11.10 Effects of Missed or Off-Schedule Doses of Antibiotics on Patient Outcomes

C. Patel1, M. Swartz1, J. Tomasek1, L. Vincent1, W. Hallum2, J. Holcomb1  1University Of Texas Health Science Center At Houston,Houston, TX, USA 2Memorial Hermann Hospital,Houston, TX, USA

Introduction: When delivered according to the appropriate schedule, antibiotics (Abs) improve outcomes. Missing doses of Abs is a well described but an inadequately recognized issue. We hypothesized that missing doses of Abs decreases quality of care.

Methods: A retrospective study on all patients admitted to the Shock Trauma ICU from February to June 2015 was performed. Patients prescribed a course of Abs were evaluated, those given prophylactic or one dose were excluded.  A missed Ab dose was one planned but never given (a completely missed dose) or a dose that was not given within an hour before or after the planned time (an off-schedule missed dose). Abs given ± one hour is the standard ICU guideline. There were valid and non-valid reasons for completely missing a dose. Valid examples included a change in the order, doses held by an MD, high drug levels or dosing conflict. Non-valid examples included patient off unit and unknown. Patient outcomes included a positive culture, sepsis, ventilator, ICU and hospital days and mortality. Multiple statistical methods were used as appropriate, significance was set as p<0.05.
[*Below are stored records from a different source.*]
(** How far the ceremony of a record has come; [Failed] still holds the lock. *)
Inductive ra_phase := Before | Locked | Permitted | Vacant | Written | Verified | Failed | Given_up | Complete.
#[export] Instance ra_phase_eq : EqDecision ra_phase.
Proof. solve_decision. Defined.
Definition then_to (ok : bool) (ph : ra_phase) : option ra_phase := Some (if ok then ph else Failed).
Definition ceremony_step (x : bytes) (ph : ra_phase) (e : ra_event) : option ra_phase :=
  match ph, e with
  | Before, EvAcquire rc => Some (if rc =? 0 then Locked else Given_up)
  | Locked, EvPermit tx dg rc =>
      if same_array tx (slice 32 16 x) && same_array dg (slice RA_DIGEST_OFFSET 32 x) then then_to (rc =? 0) Permitted else None
  | Permitted, EvRecord rc _ actual => then_to ((rc =? RA_ABSENT) && (actual =? 0)) Vacant
  | Vacant, EvPublish r rc => if same_array r x then then_to (rc =? 0) Written else None
  | Written, EvRecord rc r actual => then_to ((rc =? 0) && (actual =? RA_RECORD_BYTES) && same_array r x) Verified
  | (Locked | Permitted | Vacant | Written | Failed), EvRelease _ => Some Given_up
  | Verified, EvRelease rc => Some (if rc =? 0 then Complete else Given_up)
  | _, _ => None
  end.
Definition ceremony (x : bytes) (t : list ra_event) : option ra_phase :=
  foldl (fun ph e => match ph with Some ph => ceremony_step x ph e | None => None end) (Some Before) t.
Definition holding (ph : ra_phase) : bool :=
  match ph with Before | Given_up | Complete => false | _ => true end.

Lemma ceremony_snoc x t e : ceremony x (t ++ [e]) = match ceremony x t with Some ph => ceremony_step x ph e | None => None end.
Proof. unfold ceremony. by rewrite foldl_app. Qed.

Lemma ceremony_stuck x t : foldl (fun ph e => match ph with Some ph => ceremony_step x ph e | None => None end) None t = None.
Proof. induction t; done. Qed.

Lemma same_array_eq a b : same_array a b = true <-> a = b.
Proof. unfold same_array. apply bool_decide_eq_true. Qed.

(** The log at each phase that nothing has failed before. *)
Definition ceremony_log (x p : bytes) : list ra_event :=
  [EvAcquire 0; EvPermit (slice 32 16 x) (slice RA_DIGEST_OFFSET 32 x) 0; EvRecord RA_ABSENT p 0;
   EvPublish x 0; EvRecord 0 x RA_RECORD_BYTES; EvRelease 0].
Definition phase_length (ph : ra_phase) : option nat :=
  match ph with
  | Before => Some 0 | Locked => Some 1 | Permitted => Some 2 | Vacant => Some 3 | Written => Some 4 | Verified => Some 5
  | Complete => Some 6 | Failed | Given_up => None
  end%nat.

Lemma ceremony_shape x t : forall ph n, ceremony x t = Some ph -> phase_length ph = Some n ->
  exists p, t = take n (ceremony_log x p).
Proof.
  induction t as [|e t IH] using rev_ind; [intros ph n [= <-] [= <-]; by exists []|].
  intros ph n. rewrite ceremony_snoc. destruct (ceremony x t) as [q|]; [|done]. intros H Hn.
  destruct q, e; cbn in H; unfold then_to in H; try done;
    repeat match type of H with
    | (if ?b then _ else _) = _ => destruct b eqn:?; [|done]
    | Some (if ?b then _ else _) = _ => destruct b eqn:?
    end; injection H as <-; try done; injection Hn as <-; destruct (IH _ _ eq_refl eq_refl) as [p ->];
    rewrite ?andb_true_iff, ?same_array_eq, ?Z.eqb_eq in *; destruct_and?; subst;
    first [by exists p|by eexists].
Qed.

Lemma ceremony_complete x t : ceremony x t = Some Complete -> exists p, t = ceremony_log x p.
Proof. intros H. by destruct (ceremony_shape x t _ 6%nat H eq_refl) as [p ->]; exists p. Qed.

(** * One call *)
Record configuration_wf (c : recording_configuration) : Prop := {
  cw_descriptor : zlen (rcf_descriptor c) = 512; cw_recipient : zlen (rcf_recipient c) = 65
}.
Record proof_wf (p : rv_recovery_proof) : Prop := {
  pw_transaction : zlen (pf_transaction p) = 16; pw_configuration : zlen (pf_configuration_sha256 p) = 32;
  pw_preimage : zlen (pf_preimage_sha256 p) = 32; pw_control : zlen (pf_control_digest p) = 32;
  pw_firmware : zlen (pf_capture_firmware_digest p) = 32
}.
Record evidence_wf (e : ra_evidence) : Prop := {
  ew_device : zlen (ev_expected_device e) = 16; ew_current : zlen (ev_current_manifest e) = 32;
  ew_original : zlen (ev_original_manifest e) = 32; ew_scan : zlen (ev_control_scan e) = 32
}.

Definition record_shape : list (Z * Z) :=
  [(0, 7); (8, 2); (10, 2); (12, 4); (16, 16); (32, 16); (48, 32); (80, 32); (112, 32); (144, 32); (176, 8); (184, 8);
   (192, 32); (224, 32); (256, 32); (288, 512); (800, 65); (865, 8); (873, 4); (877, 4)].
Lemma record_fields_shape e c p : evidence_wf e -> configuration_wf c -> proof_wf p -> shape_of (record_fields e c p) = record_shape.
Proof.
  intros [] [] []. unfold record_fields, put16, put32, put64, shape_of. cbn [map].
  rewrite !zlen_le. by repeat (f_equal; try done).
Qed.
Lemma validate_node_ok_dict (n : nat) (st st' : store) (v t r : value) :
  Validate.validate_node n st v t = (st', Ok r) -> exists l, v = VDict l.
Proof.
  destruct n as [|f]; cbn [Validate.validate_node]; [discriminate|].
  destruct (Validate.prelude st v t) as [[[[l ik] ts] tk]|] eqn:Ep; [|discriminate].
  intros _; destruct (prelude_facts _ _ _ _ _ _ _ Ep) as [-> _]; eauto.
Qed.

Lemma same_child (d : dict) (s s' : value) (c : loc) :
  NoDup (children d) -> dict_find d s = Some (VDict c) -> dict_find d s' = Some (VDict c) ->
  py_eq s s' = true.
Proof.
  induction d as [|[k w] d IH]; cbn [dict_find]; [discriminate|].
  intros Hnd H1 H2.
  assert (Hc : forall x, dict_find d x = Some (VDict c) -> In c (children d)).
  { intros x Hx; apply children_In; destruct (dict_find_In _ _ _ Hx) as [k' Hk']; eauto. }
  destruct (py_eq k s) eqn:E1, (py_eq k s') eqn:E2.
  - rewrite py_eq_sym in E1; exact (py_eq_trans _ _ _ E1 E2).
  - injection H1 as ->; cbn [children] in Hnd; inversion Hnd; subst.
    exfalso; eauto.
  - injection H2 as ->; cbn [children] in Hnd; inversion Hnd; subst.
    exfalso; eauto.
  - apply IH; auto; destruct w; cbn [children] in Hnd; auto; inversion Hnd; auto.
Qed.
Results: 280 patients were admitted, 200 met inclusion criteria and 8167 doses of Abs were ordered. 8% of patients (16/200) did not miss any Ab doses, 38% (77/200) had off-schedule missed doses, 43% (86/200) missed a dose for non-valid reasons and 10% (21/200) missed doses for valid reasons. The median Ab doses ordered for those who did not miss doses was 4 (3, 6), while 26 (9, 53) were ordered for those who did miss doses (p<0.0001). All demographic data (age, BMI, ISS) were similar between patients who did and did not miss doses of Abs.
8167 total doses of Abs were ordered and 25% were missed. 21% of doses (1729/8167) were off-schedule, 2.3% (189/8167) were completely missed for non-valid reasons, and 1.3% (113/8167) were completely missed for valid reasons. Among off-schedule doses (1729/8167), the median number of hours off-schedule was 2 (2, 2) for both late doses and early doses.
Unadjusted analysis showed that patients who missed Abs had a higher rate of sepsis (p=0.01), while those who missed a dose of Abs for non-valid reasons spent more days on a ventilator (p=0.03) and in the hospital (p<0.0001) than patients who did not miss any doses.
Adjusting for age, gender, BMI, ISS and doses of Abs showed that those who completely missed a dose for non-valid reasons spent 50% more days in the hospital (p=0.01) than patients who did not miss any doses of Abs, while patients who only had off-schedule missed doses spent 54% more days in the hospital (p=0.004). Sepsis, mortality, days on ventilator, and days in the STICU were not significant when adjusted for covariates.

Conclusion: Missing doses of antibiotics (both completely and off-schedule) correlated with a substantial increase in length of hospital stay. To optimize quality of care, methods to improve compliance with antibiotic dosing schedules should be investigated.